Mechanized processes and new kinds of fabrication machines powered by steam power, humans, and, later, electricity brought an unprecedented level of scale. But they didn’t create well-designed products—just the quick and easy proliferation of badly designed ones. In the early 1900s, it wasn’t uncommon for a factory to produce large quantities of a hot-water pot that burned your hand when you held it a certain way. Products looked like they came out of a cookie cutter (and they often literally did) and rarely aesthetically fitted with your home decor.
Luckily the Bauhaus school—founded exactly 100 years ago in Germany—provided the foundations of an educational process to serve the Industrial Revolution opportunistically with a set of foundations for how to make better products. It’s how the first “product designers” were born. (And I’m particularly familiar with this history because it was the main subject area of my 1996 doctoral dissertation in the area of industrial design.)

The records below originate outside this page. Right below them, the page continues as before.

(* ===== verification/Redis.v ===== *)
(** * The stream service: the interface [internal/bus/redisstream/bus.go] uses

    Redis is a service outside the repository.  [Redis] holds the four commands
    the bus sends; [RedisLaws] states what their documentation promises, through
    two views of the service's state: the entries of a stream, and the position
    and pending list of a consumer group.  A command may fail; what the service
    did before an error was reported is then open.  [ListRedis] is an
    implementation with outages and lost replies that satisfies the laws. *)

From S2P Require Import Prelude.

(** ** The commands *)

(** One delivered entry; entries are numbered in the order they were added. *)
Record XMessage := mkX { XID : nat; Values : gmap string (list byte) }.

(** The reply of [XReadGroup]: nothing new, an error, or the streams read. *)
Inductive xreply := XNil | XErr | XOk (res : list (list XMessage)).

Class Redis (R : Type) := {
  XAdd : string -> gmap string (list byte) -> R -> bool * R;        (** whether it succeeded *)
  XGroupCreateMkStream : string -> string -> R -> bool * R;         (** from the end *)
  XReadGroup : string -> string -> string -> nat -> R -> xreply * R; (** stream, group, consumer, count *)
  XAck : string -> string -> nat -> R -> bool * R;
}.

(** ** What they promise *)

(** A consumer group: how many entries it has handed out or skipped, and the
    entries handed out and not yet acknowledged. *)
Record XGroup := mkXG { xg_last : nat; xg_pending : list nat }.

Class RedisView (R : Type) := {
  xentries : string -> R -> list (gmap string (list byte));
  xgroup : string -> string -> R -> option XGroup;
}.

(** Entries [i], [i+1], ..., [i+n-1] of a stream. *)
Definition xslice (es : list (gmap string (list byte))) (i n : nat) : list XMessage :=
  imap (fun j v => mkX (i + j) v) (take n (drop i es)).

(** Acknowledging removes the entry from the pending list. *)
Definition xg_ack (k : nat) (g : XGroup) : XGroup :=
  mkXG (xg_last g) (filter (fun i => i <> k) (xg_pending g)).

Class RedisLaws (R : Type) `{Redis R} `{RedisView R} : Prop := {
  xadd_entries s v r :
    xentries s (XAdd s v r).2 = xentries s r ++ [v] \/
    ((XAdd s v r).1 = false /\ xentries s (XAdd s v r).2 = xentries s r);
  xadd_group s g v r : xgroup s g (XAdd s v r).2 = xgroup s g r;
  xcreate_entries s g r : xentries s (XGroupCreateMkStream s g r).2 = xentries s r;
  xcreate_busy s g r gr : xgroup s g r = Some gr ->      (* BUSYGROUP: left alone *)
    xgroup s g (XGroupCreateMkStream s g r).2 = Some gr;
  xcreate_group s g r : xgroup s g r = None ->
    xgroup s g (XGroupCreateMkStream s g r).2 = Some (mkXG (length (xentries s r)) []) \/
    ((XGroupCreateMkStream s g r).1 = false /\ xgroup s g (XGroupCreateMkStream s g r).2 = None);
  xread_entries s g c k r : xentries s (XReadGroup s g c k r).2 = xentries s r;
  xread_group s g c k r gr : xgroup s g r = Some gr -> xg_last gr <= length (xentries s r) ->
    exists n, n <= k /\ xg_last gr + n <= length (xentries s r) /\
      xgroup s g (XReadGroup s g c k r).2 =
        Some (mkXG (xg_last gr + n) (xg_pending gr ++ seq (xg_last gr) n)) /\
      match (XReadGroup s g c k r).1 with
      | XNil => n = 0
      | XErr => True                                     (* the reply may be lost *)
      | XOk res => concat res = xslice (xentries s r) (xg_last gr) n
      end;
  xread_nogroup s g c k r : xgroup s g r = None ->
    (XReadGroup s g c k r).1 = XErr /\ xgroup s g (XReadGroup s g c k r).2 = None;
  xack_entries s g i r : xentries s (XAck s g i r).2 = xentries s r;
  xack_group s g i r gr : xgroup s g r = Some gr ->
    xgroup s g (XAck s g i r).2 = Some (xg_ack i gr) \/
    ((XAck s g i r).1 = false /\ xgroup s g (XAck s g i r).2 = Some gr);
}.

(** A service without outages: every command succeeds, and a read hands out
    what there is, up to the count. *)
Class RedisReliable (R : Type) `{Redis R} `{RedisView R} : Prop := {
  xadd_ok s v r : (XAdd s v r).1 = true;
  xcreate_ok s g r : xgroup s g r = None -> (XGroupCreateMkStream s g r).1 = true;
  xack_ok s g i r gr : xgroup s g r = Some gr -> (XAck s g i r).1 = true;
  xread_ok s g c k r gr : xgroup s g r = Some gr -> 0 < k ->
    (XReadGroup s g c k r).1 <> XErr /\
    xgroup s g (XReadGroup s g c k r).2 =
      (let n := min k (length (xentries s r) - xg_last gr) in
       Some (mkXG (xg_last gr + n) (xg_pending gr ++ seq (xg_last gr) n)));
}.

Lemma xslice_ids es i n : i + n <= length es -> XID <$> xslice es i n = seq i n.
Proof.
  intros Hl. unfold xslice. apply list_eq. intros j. rewrite list_lookup_fmap, list_lookup_imap.
  destruct (decide (j < n)) as [Hj|Hj].
  - rewrite lookup_seq_lt by done. rewrite lookup_take_lt, lookup_drop by done.
    destruct (lookup_lt_is_Some_2 es (i + j)) as [v Hv]; [lia|]. by rewrite Hv.
  - rewrite lookup_seq_ge by lia. rewrite lookup_take_ge by lia. done.
Qed.

Lemma xslice_lookup es i n : Forall (fun x => es !! XID x = Some (Values x)) (xslice es i n).
Proof.
  apply Forall_lookup. intros j x Hx. unfold xslice in Hx. rewrite list_lookup_imap in Hx.
  destruct (take n (drop i es) !! j) as [v|] eqn:E; simplify_eq/=.
  apply lookup_take_Some in E as [E _]. by rewrite lookup_drop in E.
Qed.

(** ** An implementation

    Streams and groups in maps, and a script that says what becomes of each
    command: it succeeds, it fails without effect, or it takes effect and the
    reply is lost. *)
Module ListRedis.
Inductive fate := Up | Down | Lost.

Record state := mkState {
  streams : gmap string (list (gmap string (list byte)));
  groups : gmap (string * string) XGroup;
  script : list fate;
}.

Definition ents (s : string) (r : state) : list (gmap string (list byte)) := default [] (streams r !! s).

(** The fate of the next command, and the script left. *)
Definition fated (r : state) : fate := default Up (head (script r)).
Definition next (r : state) : state := mkState (streams r) (groups r) (tail (script r)).

Definition set_group (s g : string) (x : XGroup) (r : state) : state :=
  mkState (streams r) (<[(s, g) := x]> (groups r)) (script r).

(** A command: the reply of a failure, and what it does when the service is up. *)
Definition command {A} (failed : A) (act : state -> A * state) (r : state) : A * state :=
  match fated r with
  | Up => act (next r)
  | Down => (failed, next r)
  | Lost => (failed, (act (next r)).2)
  end.

#[export] Instance ops : Redis state := {|
  XAdd s v := command false (fun r =>
    (true, mkState (<[s := ents s r ++ [v]]> (streams r)) (groups r) (script r)));
  XGroupCreateMkStream s g := command false (fun r =>
    match groups r !! (s, g) with
    | Some _ => (false, r)
    | None => (true, set_group s g (mkXG (length (ents s r)) []) r)
    end);
  XReadGroup s g c k := command XErr (fun r =>
    match groups r !! (s, g) with
    | None => (XErr, r)
    | Some x =>
        let n := min k (length (ents s r) - xg_last x) in
        (if bool_decide (n = 0) then XNil else XOk [xslice (ents s r) (xg_last x) n],
         set_group s g (mkXG (xg_last x + n) (xg_pending x ++ seq (xg_last x) n)) r)
    end);
  XAck s g i := command false (fun r =>
    match groups r !! (s, g) with
    | None => (false, r)
    | Some x => (true, set_group s g (xg_ack i x) r)
    end);
|}.

#[export] Instance view : RedisView state := {| xentries := ents; xgroup s g r := groups r !! (s, g) |}.

(** Runs one command in each of its fates. *)
Ltac run_redis := simpl in *; unfold command; case_match; simpl; try rewrite_groups; rewrite ?lookup_insert_eq; try done
with rewrite_groups := match goal with E : groups _ !! _ = _ |- _ => rewrite E; simpl end.

#[export] Instance laws : RedisLaws state.
Proof.
  split.
  - intros s v r. unfold xentries, view, ents. run_redis; auto.
  - intros. run_redis.
  - intros. run_redis; by case_match.
  - intros. run_redis.
  - intros. run_redis; auto.
  - intros. run_redis; by case_match.
  - intros s g c k r x Hx Hl. destruct (fated r) eqn:Ef.
    2: { exists 0. simpl. unfold command. rewrite Ef, Nat.add_0_r, app_nil_r. simpl. destruct x. split_and!; try done; lia. }
    all: exists (min k (length (ents s r) - xg_last x)); simpl in *; unfold command; rewrite Ef; simpl; rewrite Hx; simpl;
      rewrite lookup_insert_eq; split_and!; try done; try lia.
    case_bool_decide; [done|]. simpl. by rewrite app_nil_r.
  - intros. run_redis.
  - intros. run_redis; by case_match.
  - intros. run_redis; auto.
Qed.

(** The same service without outages. *)
Record calm := mkCalm { inner : state }.

Definition quiet (c : calm) : state := mkState (streams (inner c)) (groups (inner c)) [].

#[export] Instance calm_ops : Redis calm := {|
  XAdd s v c := let '(b, r) := XAdd s v (quiet c) in (b, mkCalm r);
  XGroupCreateMkStream s g c := let '(b, r) := XGroupCreateMkStream s g (quiet c) in (b, mkCalm r);
  XReadGroup s g n k c := let '(x, r) := XReadGroup s g n k (quiet c) in (x, mkCalm r);
  XAck s g i c := let '(b, r) := XAck s g i (quiet c) in (b, mkCalm r);
|}.

#[export] Instance calm_view : RedisView calm := {| xentries s c := xentries s (quiet c); xgroup s g c := xgroup s g (quiet c) |}.

#[export] Instance calm_laws : RedisLaws calm.
Proof.
  split.
  - intros s v r. destruct (xadd_entries s v (quiet r)) as [E|[E1 E2]]; [by left|done].
  - done.
  - intros. pose proof (xcreate_entries s g (quiet r)) as E. simpl in *. by repeat case_match; simplify_eq/=.
  - intros s g r x Hx. pose proof (xcreate_busy s g (quiet r) x Hx) as E. simpl in *. by repeat case_match; simplify_eq/=.
  - intros s g r Hx. pose proof (xcreate_group s g (quiet r) Hx) as E. simpl in *. by repeat case_match; simplify_eq/=.
  - intros. pose proof (xread_entries s g c k (quiet r)) as E. simpl in *. by repeat case_match; simplify_eq/=.
  - intros s g c k r x Hx Hl. destruct (xread_group s g c k (quiet r) x Hx Hl) as (n & Hn). exists n.
    simpl in *. by repeat case_match; simplify_eq/=.
  - intros s g c k r Hx. pose proof (xread_nogroup s g c k (quiet r) Hx) as E. simpl in *. by repeat case_match; simplify_eq/=.
  - intros. pose proof (xack_entries s g i (quiet r)) as E. simpl in *. by repeat case_match; simplify_eq/=.
  - intros s g i r x Hx. pose proof (xack_group s g i (quiet r) x Hx) as E. simpl in *. by repeat case_match; simplify_eq/=.
Qed.

#[export] Instance calm_reliable : RedisReliable calm.
Proof.
  split.
  - done.
  - intros s g r Hg. simpl in *. unfold command. simpl. by rewrite Hg.
  - intros s g i r x Hx. simpl in *. unfold command. simpl. by rewrite Hx.
  - intros s g c k r x Hx Hk. simpl in *. unfold command. simpl. rewrite Hx. simpl. rewrite lookup_insert_eq. split; [by case_bool_decide|done].
Qed.

(** An empty service. *)
Definition empty : calm := mkCalm (mkState ∅ ∅ []).
End ListRedis.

Design thinkers are professional catalysts for collaboration, criticism, and consensus-building. They enable companies to put the customer at the center of their work through putting themselves in the consumer’s shoes and thinking about how to serve their needs.
One would think it somewhat odd that any business might lose sight of its customers—but it’s a quite commonplace occurrence. Why? Because aspiring to understand customers requires an investment in the necessary ethnographic work required to learn about one’s customers as human beings instead of aggregate statistics. Compound that challenge with the need to then bring those complex insights into one’s company amidst each individual’s already busy schedules and priorities, and you are faced with the impossible task of trying to align many human beings’ wants and needs.
Then there’s that now-popular term: “design thinking.” In a sense, “design thinking” originated in paper-based “design methods” for ideation used by the automotive industry in the ‘60s and ‘70s by in-house product-design organizations. These methods were later popularized and refined by design firms like IDEO and frog using sticky notes and markers, and today “design thinking” is now taught at all the major business schools.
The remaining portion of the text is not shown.